Once, when my sons were little and Mom and I were talking long distance, I put her on the speakerphone so we could all hear. In tones reminiscent of a bedtime story she launched into a story of The Dog, a pet they didn't even remember, with me featured as the cruel dog-murdering queen. I'll never forget their innocent eyes sweeping up to me for confirmation.

"I didn't kill the dog, Mom. I had her put down. Remember? She had cancer and the runs, and Eric was starting to walk, and he'd step into dog shit all the time?"

Silence. I could hear her sucking on a cigarette on the other end of the telephone line, arming herself with the heat of the smoke in her lungs. She exhaled, biting her words. "Yeah, I'm glad you killed her. She might have suffered." This is not agreement. This is Mother making her point in that reverse logic bordering on evil way she's perfected. I glanced at the boys -- the word killed shining in their eyes.

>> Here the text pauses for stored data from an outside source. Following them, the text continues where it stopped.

(** Selection mode ends with its last item: after any events from the opening of the screen, a
    step that leaves nothing selected where something was (an item unticked, a finished action, a
    folder opened, the rows reloaded) leaves selection mode too. *)
Theorem selection_ends_with_last y bookmarks pinned evs ev :
  let s := run_screen (screen_open y bookmarks pinned) evs in
  multiSelect (st_of s) = true -> multiSelect (st_of (screen_step s ev)) = false -> multi (screen_step s ev) = false.
Proof.
  cbv zeta. set (s := run_screen _ _). intros H1 H2.
  assert (at_rest s) as Hr by apply run_rest, settle_rest.
  unfold screen_step in *. unfold multi. rewrite H2, orb_false_r. rewrite settle_st in H2.
  unfold settle_mode. rewrite H2. destruct (handle_had s ev) as [E|[E _]].
  - by rewrite E, Hr, H1.
  - by destruct (es_had _).
Qed.

Lemma range_shown l a t x : x ∈ rangePaths (entry_path <$> l) a t -> x ∈ entry_path <$> l.
Proof. intros H. destruct (rangePaths_run (entry_path <$> l) a t) as [(b & f & E) _]. rewrite E, !elem_of_app. auto. Qed.

Lemma toggle_selects q s p :
  p ∈ selected (st_of (do_act (a_toggleSelect q) s)) <-> if decide (p = q) then p ∉ selected (st_of s) else p ∈ selected (st_of s).
Proof.
  unfold st_of. cbn. destruct (set_has q _) eqn:E.
  - apply set_has_spec in E. cbn. rewrite elem_set_delete. destruct (decide (p = q)) as [->|]; tauto.
  - apply set_has_false in E. cbn. rewrite elem_set_add. destruct (decide (p = q)) as [->|]; tauto.
Qed.
Lemma toggle_within q s p : p ∈ selected (st_of (do_act (a_toggleSelect q) s)) -> p ∈ selected (st_of s) \/ p = q.
Proof. rewrite toggle_selects. case_decide; auto. Qed.
Lemma long_within e s p : e ∈ shown s -> p ∈ selected (st_of (longPressEntry e s)) -> p ∈ selected (st_of s) \/ p ∈ entry_path <$> shown s.
Proof.
  intros He. unfold longPressEntry. case_match.
  - unfold st_of. cbn. case_match eqn:R; [auto|]. cbn. rewrite elem_set_of, elem_of_app, <- R. intros [?|?%range_shown]; auto.
  - intros [?| ->]%toggle_within; [by left|]. right. by apply list_elem_of_fmap_2.
Qed.
Lemma long_browsing e s : browsing (longPressEntry e s) = browsing s.
Proof. unfold longPressEntry. case_match; [apply range_browsing | apply toggle_browsing]. Qed.
Lemma invert_selects s p : p ∈ selected (st_of (do_act (a_invertSelection (shown s)) s)) <-> p ∈ entry_path <$> shown s /\ p ∉ selected (st_of s).
Proof.
  unfold st_of at 1. cbn. rewrite elem_set_of, elem_filter_bool, elem_set_of, negb_true_iff, set_has_false. done.
Qed.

"Euthanized, Mom. Not killed. Would you rather your grandson play in dog shit?"

"Dog shit never hurt anybody," she said. The boys giggled, covering their little mouths with little hands, totally in agreement with Grandma on the dog shit issue. My oldest is 20 now, and he likes to tease me by asking if I miss my dog killing days.

The dog shit episode has become a fond Grandma tale for them. Grandma as the wolf in disguise. But does that make me Little Red Riding Hood, still trying to please with my little basket of goodies?

Over 15 years have passed, and she still brings up The Dog. "What was that dog's name?" she asks again. Another trap that I fail to see. I could have just changed the subject, started talking about the dog I have now or her dogs or pointed at the man walking past the coffee shop window.

"Sallie," I say.

"That dog was so smart. She followed Eric everywhere. I still don't understand why you had her killed." She bites into a piece of bacon with her startling white dentures, and chews meditatively.

It's my last day in Santa Fe. My last morning with my mother. Things have been going well. I've agreed with her on everything except Martha Stewart. I decide to make a little speech, the kind that allows rational people to save face.

"I think I made the right decision, Mom. The dog was very sick. The comfort and well being of my family meant more to me than the dog. For you, animals are more important than people, and you don't mind the problems. Your way works for you, my way works for me. It doesn't mean that you're right and I'm wrong. It's just a different way."

She sips her coffee. Curls her lip. "Yeah, Tattoo Lady says the same thing."